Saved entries
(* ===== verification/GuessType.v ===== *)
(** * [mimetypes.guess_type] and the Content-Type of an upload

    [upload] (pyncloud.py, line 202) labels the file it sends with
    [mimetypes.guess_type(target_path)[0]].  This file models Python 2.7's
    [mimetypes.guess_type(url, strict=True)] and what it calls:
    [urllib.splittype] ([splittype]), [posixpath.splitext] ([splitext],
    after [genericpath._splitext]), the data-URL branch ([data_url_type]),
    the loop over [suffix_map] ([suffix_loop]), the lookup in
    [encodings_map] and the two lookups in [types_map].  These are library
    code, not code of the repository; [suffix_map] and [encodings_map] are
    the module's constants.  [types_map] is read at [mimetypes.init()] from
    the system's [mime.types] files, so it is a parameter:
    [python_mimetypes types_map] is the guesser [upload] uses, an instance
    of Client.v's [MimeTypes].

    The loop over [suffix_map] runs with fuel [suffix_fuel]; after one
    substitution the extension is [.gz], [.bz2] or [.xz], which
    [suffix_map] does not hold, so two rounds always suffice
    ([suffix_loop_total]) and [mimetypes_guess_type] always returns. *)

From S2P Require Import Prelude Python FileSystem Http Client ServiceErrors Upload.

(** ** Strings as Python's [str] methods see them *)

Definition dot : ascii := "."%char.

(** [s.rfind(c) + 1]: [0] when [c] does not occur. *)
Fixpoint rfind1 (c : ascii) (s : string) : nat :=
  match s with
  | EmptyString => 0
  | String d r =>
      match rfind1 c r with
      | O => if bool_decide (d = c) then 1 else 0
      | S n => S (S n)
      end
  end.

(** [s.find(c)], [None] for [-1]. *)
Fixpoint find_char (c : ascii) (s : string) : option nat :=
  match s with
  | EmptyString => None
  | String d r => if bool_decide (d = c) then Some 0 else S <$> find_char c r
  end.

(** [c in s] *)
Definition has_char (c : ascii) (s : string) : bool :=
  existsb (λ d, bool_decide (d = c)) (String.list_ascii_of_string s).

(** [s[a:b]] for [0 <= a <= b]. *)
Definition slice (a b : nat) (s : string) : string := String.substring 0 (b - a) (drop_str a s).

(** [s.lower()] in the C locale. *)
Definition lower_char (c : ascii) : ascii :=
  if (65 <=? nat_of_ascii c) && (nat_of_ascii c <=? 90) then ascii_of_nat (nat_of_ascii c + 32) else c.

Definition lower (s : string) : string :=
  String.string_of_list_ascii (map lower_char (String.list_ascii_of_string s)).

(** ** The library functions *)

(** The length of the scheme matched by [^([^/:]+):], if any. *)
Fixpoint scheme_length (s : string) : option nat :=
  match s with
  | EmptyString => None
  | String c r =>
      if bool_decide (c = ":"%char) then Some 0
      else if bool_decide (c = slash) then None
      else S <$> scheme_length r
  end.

* * *

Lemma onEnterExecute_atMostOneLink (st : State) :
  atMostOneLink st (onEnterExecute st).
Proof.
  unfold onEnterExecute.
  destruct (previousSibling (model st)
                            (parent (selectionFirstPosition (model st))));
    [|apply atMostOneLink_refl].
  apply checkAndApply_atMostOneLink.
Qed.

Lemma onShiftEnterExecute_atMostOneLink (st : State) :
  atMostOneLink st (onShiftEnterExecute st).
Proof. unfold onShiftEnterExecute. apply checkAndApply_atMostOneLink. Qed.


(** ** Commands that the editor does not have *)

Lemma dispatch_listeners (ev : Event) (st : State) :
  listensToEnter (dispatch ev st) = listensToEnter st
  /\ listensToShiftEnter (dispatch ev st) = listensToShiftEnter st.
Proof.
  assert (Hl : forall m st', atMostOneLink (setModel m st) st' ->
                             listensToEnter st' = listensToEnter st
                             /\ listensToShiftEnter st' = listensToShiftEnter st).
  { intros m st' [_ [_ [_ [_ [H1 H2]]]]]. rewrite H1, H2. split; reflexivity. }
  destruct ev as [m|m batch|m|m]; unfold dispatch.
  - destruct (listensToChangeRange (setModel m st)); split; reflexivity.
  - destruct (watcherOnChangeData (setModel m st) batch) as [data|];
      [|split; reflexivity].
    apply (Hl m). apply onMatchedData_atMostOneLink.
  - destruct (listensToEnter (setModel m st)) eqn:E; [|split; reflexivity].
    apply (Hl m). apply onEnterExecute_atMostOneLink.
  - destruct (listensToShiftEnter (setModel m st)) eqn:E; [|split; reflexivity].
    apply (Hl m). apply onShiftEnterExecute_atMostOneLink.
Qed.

--

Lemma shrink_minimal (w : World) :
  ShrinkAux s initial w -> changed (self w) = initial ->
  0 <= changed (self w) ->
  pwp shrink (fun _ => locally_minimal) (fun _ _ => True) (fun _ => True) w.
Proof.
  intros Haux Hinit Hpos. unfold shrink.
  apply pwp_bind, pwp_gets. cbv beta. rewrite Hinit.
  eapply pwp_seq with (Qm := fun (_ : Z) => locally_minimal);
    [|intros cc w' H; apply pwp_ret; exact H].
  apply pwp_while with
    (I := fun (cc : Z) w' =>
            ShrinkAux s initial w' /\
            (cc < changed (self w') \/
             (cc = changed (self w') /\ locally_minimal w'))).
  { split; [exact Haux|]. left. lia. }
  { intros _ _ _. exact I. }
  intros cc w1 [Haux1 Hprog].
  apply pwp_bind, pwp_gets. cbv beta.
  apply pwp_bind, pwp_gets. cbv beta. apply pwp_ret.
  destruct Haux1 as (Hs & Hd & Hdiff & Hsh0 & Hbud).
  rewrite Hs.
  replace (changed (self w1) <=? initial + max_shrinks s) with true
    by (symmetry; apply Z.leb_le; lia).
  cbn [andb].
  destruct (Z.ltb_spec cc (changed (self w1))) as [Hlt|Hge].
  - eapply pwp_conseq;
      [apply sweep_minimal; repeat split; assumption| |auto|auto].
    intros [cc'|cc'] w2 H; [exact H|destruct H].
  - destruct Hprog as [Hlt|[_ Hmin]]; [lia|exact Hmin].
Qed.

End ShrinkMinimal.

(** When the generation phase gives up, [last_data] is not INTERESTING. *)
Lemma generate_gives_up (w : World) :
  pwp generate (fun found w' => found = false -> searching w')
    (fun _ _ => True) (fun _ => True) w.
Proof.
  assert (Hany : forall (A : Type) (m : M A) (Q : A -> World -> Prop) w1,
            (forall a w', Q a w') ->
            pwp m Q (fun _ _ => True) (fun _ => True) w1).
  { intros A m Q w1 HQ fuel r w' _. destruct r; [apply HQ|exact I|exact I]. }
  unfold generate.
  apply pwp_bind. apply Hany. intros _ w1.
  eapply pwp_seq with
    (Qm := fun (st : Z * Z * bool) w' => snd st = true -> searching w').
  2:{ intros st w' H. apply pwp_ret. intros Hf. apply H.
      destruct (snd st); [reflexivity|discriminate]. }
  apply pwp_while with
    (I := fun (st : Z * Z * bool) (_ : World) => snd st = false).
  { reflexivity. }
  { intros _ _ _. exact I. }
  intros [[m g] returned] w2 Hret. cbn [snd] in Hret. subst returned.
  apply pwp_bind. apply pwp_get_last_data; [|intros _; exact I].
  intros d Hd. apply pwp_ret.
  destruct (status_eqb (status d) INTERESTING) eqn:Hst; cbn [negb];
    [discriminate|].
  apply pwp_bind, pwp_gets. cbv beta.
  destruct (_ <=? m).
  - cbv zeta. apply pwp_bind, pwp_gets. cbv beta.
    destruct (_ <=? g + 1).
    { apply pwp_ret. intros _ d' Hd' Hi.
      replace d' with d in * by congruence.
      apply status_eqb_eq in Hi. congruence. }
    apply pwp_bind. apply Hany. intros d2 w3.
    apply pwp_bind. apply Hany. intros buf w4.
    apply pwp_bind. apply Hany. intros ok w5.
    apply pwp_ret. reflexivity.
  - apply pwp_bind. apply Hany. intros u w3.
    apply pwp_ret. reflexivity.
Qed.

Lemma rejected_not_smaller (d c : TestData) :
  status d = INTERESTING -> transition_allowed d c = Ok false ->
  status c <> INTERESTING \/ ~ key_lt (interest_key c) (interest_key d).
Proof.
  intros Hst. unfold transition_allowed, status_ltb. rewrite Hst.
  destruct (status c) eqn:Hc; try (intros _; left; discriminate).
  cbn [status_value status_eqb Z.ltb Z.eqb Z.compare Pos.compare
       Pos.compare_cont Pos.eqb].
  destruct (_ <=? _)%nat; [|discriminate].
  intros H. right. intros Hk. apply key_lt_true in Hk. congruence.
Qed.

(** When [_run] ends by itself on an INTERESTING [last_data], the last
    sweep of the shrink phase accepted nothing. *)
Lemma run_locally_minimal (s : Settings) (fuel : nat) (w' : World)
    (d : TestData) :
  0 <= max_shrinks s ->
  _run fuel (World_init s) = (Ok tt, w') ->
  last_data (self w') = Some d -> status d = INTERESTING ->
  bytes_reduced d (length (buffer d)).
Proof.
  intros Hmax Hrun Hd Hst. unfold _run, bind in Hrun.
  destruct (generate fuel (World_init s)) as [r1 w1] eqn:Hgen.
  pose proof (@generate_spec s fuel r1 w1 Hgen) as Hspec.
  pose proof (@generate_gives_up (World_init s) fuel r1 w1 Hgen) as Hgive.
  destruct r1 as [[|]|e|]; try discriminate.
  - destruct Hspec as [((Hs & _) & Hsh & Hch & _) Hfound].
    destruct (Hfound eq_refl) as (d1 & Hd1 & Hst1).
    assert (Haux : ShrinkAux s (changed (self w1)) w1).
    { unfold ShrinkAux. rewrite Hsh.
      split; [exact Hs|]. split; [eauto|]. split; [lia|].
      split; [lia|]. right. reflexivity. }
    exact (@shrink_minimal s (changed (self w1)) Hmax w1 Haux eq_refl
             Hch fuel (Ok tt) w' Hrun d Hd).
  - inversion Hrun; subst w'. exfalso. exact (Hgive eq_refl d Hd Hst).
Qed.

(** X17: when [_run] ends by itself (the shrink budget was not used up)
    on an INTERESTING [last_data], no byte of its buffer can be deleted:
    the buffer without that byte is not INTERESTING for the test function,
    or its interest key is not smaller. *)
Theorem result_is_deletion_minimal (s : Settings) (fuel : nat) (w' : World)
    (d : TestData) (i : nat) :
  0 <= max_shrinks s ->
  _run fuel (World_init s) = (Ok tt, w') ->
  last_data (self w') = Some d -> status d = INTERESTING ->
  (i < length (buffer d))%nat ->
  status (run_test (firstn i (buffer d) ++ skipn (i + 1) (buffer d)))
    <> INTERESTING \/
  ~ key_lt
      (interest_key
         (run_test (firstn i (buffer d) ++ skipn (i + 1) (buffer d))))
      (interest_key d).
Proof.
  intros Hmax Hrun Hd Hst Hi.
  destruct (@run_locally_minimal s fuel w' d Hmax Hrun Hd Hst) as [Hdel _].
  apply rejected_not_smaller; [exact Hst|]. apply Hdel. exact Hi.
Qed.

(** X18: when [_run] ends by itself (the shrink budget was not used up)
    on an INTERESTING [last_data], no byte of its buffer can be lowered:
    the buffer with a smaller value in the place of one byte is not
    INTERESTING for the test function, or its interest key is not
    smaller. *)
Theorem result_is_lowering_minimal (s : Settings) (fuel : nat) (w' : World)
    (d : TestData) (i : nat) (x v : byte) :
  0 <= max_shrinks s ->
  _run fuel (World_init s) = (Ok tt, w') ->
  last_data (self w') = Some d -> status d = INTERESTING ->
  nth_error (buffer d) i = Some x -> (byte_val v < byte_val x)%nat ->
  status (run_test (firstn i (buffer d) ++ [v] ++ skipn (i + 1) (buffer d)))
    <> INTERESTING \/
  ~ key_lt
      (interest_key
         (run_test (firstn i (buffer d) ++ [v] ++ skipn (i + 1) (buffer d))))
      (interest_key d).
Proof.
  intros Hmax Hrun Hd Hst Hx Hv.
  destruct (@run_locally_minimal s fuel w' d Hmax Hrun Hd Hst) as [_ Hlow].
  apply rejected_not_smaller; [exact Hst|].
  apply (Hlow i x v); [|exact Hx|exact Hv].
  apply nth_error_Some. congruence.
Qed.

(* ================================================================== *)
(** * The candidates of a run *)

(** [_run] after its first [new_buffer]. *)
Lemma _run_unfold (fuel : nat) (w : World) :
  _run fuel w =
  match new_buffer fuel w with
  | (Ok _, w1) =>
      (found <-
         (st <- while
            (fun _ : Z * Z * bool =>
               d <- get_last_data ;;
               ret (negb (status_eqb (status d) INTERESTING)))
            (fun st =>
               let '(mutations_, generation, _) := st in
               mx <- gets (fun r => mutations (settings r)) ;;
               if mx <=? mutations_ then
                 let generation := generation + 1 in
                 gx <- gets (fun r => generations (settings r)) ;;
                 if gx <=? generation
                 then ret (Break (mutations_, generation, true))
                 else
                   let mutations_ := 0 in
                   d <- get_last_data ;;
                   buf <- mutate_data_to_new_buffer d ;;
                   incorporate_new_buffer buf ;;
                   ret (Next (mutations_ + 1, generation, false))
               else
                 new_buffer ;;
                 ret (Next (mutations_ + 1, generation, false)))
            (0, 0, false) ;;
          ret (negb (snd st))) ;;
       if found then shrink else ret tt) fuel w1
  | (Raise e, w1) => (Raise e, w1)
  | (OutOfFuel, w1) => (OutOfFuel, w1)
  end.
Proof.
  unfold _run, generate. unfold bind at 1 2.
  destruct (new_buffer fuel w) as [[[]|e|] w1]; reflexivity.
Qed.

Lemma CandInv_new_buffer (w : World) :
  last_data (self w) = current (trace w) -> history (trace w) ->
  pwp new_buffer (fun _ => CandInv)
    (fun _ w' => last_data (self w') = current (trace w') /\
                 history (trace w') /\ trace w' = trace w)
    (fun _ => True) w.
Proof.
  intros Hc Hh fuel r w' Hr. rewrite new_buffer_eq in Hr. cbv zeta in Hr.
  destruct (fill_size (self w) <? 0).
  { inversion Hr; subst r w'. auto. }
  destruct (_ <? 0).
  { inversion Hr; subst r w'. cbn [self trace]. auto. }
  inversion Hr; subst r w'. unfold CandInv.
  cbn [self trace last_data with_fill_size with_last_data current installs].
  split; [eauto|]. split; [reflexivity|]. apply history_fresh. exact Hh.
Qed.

• EXERCISE OBJECTIVE: Copy whichever lines above contain the string "congruence".

• TASK RESULT:
      replace d' with d in * by congruence.
      apply status_eqb_eq in Hi. congruence. }
  intros H. right. intros Hk. apply key_lt_true in Hk. congruence.
  apply nth_error_Some. congruence.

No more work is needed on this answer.